─── Data ───
(** Every event has at least [SizeofInotifyEvent] bytes: as many rounds as bytes
    are more than enough. *)
Definition parseInotifyEvents {S} (buf : string) (nread : nat) (handler : S → string → bool * S) (s : S) : bool * S :=
  parse_from (Datatypes.S nread) buf nread handler 0 s.

End Inotify.

(** ** blockdev.go *)

Module Devices.
Import GuestOS Inotify.
#[local] Open Scope m_scope.

Definition BlockDeviceTimeout : Duration := 5 * Second.
Definition inotifyPollInterval : Z := 100.

Section devices.
Context {W : Type} `{OS W}.

Definition findVirtioBlockDevices : M W (result (list string)) :=
  r ← io (os_ReadDir "/sys/block");
  m_ret (match r with
         | Err e => Err e
         | Ok entries => Ok (filter (λ name, HasPrefix name "vd" = true) entries)
         end).

(** The devices if there are any, [None] otherwise. *)
Definition some_devices (r : result (list string)) : option (list string) :=
  match r with Ok (d :: ds) => Some (d :: ds) | _ => None end.
(** [devices, _ := findVirtioBlockDevices()]. *)
Definition any_devices (r : result (list string)) : list string :=
  match r with Ok ds => ds | Err _ => [] end.

(** (hasData, shouldContinue); errors are only logged by the callers. *)
Definition pollInotifyFd (fd timeoutMs : Z) : M W (bool * bool) :=
  c ← io ctx_Err;
  match c with
  | Some _ => m_ret (false, false)
  | None =>
      n ← io (unix_Poll fd timeoutMs);
      m_ret (match n with
             | inl n => (0 <? n, true)
             | inr EINTR => (false, true)
             | inr _ => (false, false)
             end)
  end.

(** What was read and shouldContinue. *)
Definition readInotifyEvents (fd : Z) : M W (string * bool) :=
  r ← io (unix_Read fd);
  m_ret (match r with
         | inl data => (data, true)
         | inr (EAGAIN | EINTR) => ("", true)
         | inr (EOther _) => ("", false)
         end).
───
[The task]
The complete data above is to be written out again as it stands.

[Your response]
(** Every event has at least [SizeofInotifyEvent] bytes: as many rounds as bytes
    are more than enough. *)
Definition parseInotifyEvents {S} (buf : string) (nread : nat) (handler : S → string → bool * S) (s : S) : bool * S :=
  parse_from (Datatypes.S nread) buf nread handler 0 s.

End Inotify.

(** ** blockdev.go *)

Module Devices.
Import GuestOS Inotify.
#[local] Open Scope m_scope.

Definition BlockDeviceTimeout : Duration := 5 * Second.
Definition inotifyPollInterval : Z := 100.

Section devices.
Context {W : Type} `{OS W}.

Definition findVirtioBlockDevices : M W (result (list string)) :=
  r ← io (os_ReadDir "/sys/block");
  m_ret (match r with
         | Err e => Err e
         | Ok entries => Ok (filter (λ name, HasPrefix name "vd" = true) entries)
         end).

(** The devices if there are any, [None] otherwise. *)
Definition some_devices (r : result (list string)) : option (list string) :=
  match r with Ok (d :: ds) => Some (d :: ds) | _ => None end.
(** [devices, _ := findVirtioBlockDevices()]. *)
Definition any_devices (r : result (list string)) : list string :=
  match r with Ok ds => ds | Err _ => [] end.

(** (hasData, shouldContinue); errors are only logged by the callers. *)
Definition pollInotifyFd (fd timeoutMs : Z) : M W (bool * bool) :=
  c ← io ctx_Err;
  match c with
  | Some _ => m_ret (false, false)
  | None =>
      n ← io (unix_Poll fd timeoutMs);
      m_ret (match n with
             | inl n => (0 <? n, true)
             | inr EINTR => (false, true)
             | inr _ => (false, false)
             end)
  end.

(** What was read and shouldContinue. *)
Definition readInotifyEvents (fd : Z) : M W (string * bool) :=
  r ← io (unix_Read fd);
  m_ret (match r with
         | inl data => (data, true)
         | inr (EAGAIN | EINTR) => ("", true)
         | inr (EOther _) => ("", false)
         end).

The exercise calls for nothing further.